What you need to do: Using the entries that follow, count the lines containing the word "true" and give that number by itself.

Exercise materials:
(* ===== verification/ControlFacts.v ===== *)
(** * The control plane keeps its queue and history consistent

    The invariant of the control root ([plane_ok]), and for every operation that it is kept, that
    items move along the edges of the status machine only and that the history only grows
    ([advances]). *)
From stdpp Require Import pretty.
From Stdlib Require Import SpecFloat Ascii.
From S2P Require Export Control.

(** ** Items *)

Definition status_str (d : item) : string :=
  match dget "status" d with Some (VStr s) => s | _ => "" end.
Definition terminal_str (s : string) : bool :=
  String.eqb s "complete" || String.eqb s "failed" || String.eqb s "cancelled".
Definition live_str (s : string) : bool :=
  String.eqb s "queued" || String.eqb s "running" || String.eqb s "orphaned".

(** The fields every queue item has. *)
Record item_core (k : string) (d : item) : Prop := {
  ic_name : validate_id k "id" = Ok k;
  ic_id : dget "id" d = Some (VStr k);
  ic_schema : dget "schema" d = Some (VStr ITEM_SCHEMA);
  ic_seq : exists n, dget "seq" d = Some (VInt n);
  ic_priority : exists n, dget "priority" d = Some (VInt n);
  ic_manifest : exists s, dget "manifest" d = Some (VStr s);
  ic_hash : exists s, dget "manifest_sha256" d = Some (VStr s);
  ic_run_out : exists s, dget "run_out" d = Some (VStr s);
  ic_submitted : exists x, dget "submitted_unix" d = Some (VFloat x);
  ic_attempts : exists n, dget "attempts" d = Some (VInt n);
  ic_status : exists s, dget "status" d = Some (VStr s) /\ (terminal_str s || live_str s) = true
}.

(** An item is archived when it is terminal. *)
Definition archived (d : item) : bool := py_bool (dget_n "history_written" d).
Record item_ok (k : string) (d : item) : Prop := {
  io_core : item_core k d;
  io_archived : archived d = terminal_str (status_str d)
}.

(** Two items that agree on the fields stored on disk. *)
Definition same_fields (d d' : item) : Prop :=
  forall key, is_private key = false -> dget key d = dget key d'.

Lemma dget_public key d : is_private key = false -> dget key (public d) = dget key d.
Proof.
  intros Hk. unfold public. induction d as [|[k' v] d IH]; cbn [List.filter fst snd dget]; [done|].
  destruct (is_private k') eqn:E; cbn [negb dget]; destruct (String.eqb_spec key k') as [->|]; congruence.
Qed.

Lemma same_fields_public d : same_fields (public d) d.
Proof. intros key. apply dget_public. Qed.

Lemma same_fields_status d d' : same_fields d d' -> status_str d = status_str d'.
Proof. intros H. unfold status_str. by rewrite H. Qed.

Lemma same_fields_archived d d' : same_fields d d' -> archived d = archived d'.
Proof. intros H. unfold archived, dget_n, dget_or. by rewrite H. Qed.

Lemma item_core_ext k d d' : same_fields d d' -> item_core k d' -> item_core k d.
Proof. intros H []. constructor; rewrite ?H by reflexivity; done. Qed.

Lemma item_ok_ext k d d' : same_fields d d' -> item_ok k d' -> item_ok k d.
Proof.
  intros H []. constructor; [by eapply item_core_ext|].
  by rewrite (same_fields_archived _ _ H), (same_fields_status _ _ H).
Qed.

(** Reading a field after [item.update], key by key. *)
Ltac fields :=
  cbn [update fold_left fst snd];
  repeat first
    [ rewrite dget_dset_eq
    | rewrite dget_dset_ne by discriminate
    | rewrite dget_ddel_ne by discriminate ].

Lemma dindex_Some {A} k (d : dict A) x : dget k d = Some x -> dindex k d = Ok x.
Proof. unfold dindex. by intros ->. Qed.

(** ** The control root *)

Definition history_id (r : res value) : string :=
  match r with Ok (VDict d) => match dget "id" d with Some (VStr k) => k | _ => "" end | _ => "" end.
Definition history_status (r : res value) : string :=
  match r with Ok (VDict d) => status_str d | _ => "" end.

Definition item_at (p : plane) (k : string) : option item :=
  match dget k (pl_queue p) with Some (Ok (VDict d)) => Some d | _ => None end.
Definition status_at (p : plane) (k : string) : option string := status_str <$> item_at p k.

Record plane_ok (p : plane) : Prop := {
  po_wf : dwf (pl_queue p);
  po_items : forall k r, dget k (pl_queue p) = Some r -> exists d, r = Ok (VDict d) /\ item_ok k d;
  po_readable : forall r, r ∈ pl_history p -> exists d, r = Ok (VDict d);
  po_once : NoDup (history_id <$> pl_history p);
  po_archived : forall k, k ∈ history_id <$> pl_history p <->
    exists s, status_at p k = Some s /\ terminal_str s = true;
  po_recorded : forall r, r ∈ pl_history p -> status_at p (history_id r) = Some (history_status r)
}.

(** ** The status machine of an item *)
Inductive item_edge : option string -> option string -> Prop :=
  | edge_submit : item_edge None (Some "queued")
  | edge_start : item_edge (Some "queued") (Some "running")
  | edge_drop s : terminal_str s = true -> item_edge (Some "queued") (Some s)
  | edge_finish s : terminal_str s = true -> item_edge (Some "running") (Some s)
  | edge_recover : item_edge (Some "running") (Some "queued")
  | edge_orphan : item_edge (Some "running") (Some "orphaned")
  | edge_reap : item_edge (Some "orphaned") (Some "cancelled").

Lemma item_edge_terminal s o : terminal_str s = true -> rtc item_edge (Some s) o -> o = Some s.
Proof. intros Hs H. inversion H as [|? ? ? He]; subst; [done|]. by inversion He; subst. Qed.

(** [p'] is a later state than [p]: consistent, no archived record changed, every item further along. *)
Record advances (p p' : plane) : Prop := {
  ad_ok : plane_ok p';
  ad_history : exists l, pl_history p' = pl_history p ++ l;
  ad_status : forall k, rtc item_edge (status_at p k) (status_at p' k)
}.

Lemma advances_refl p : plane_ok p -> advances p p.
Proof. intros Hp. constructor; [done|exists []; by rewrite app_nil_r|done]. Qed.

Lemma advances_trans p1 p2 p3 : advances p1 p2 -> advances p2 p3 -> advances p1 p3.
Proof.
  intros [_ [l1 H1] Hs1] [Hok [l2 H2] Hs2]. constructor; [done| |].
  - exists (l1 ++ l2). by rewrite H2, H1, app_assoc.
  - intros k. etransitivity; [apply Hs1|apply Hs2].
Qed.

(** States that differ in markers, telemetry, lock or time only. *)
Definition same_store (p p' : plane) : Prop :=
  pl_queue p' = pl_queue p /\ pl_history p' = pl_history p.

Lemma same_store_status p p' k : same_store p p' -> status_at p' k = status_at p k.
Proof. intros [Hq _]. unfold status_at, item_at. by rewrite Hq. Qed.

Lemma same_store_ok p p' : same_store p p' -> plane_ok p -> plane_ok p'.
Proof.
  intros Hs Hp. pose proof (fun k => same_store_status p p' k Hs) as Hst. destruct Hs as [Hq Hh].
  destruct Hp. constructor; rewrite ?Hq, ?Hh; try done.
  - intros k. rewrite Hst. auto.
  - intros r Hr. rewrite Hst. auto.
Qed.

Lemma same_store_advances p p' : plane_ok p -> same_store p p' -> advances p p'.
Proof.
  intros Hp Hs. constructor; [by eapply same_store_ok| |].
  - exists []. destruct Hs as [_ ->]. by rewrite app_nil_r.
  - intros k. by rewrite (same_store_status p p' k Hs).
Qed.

Problem solution: 5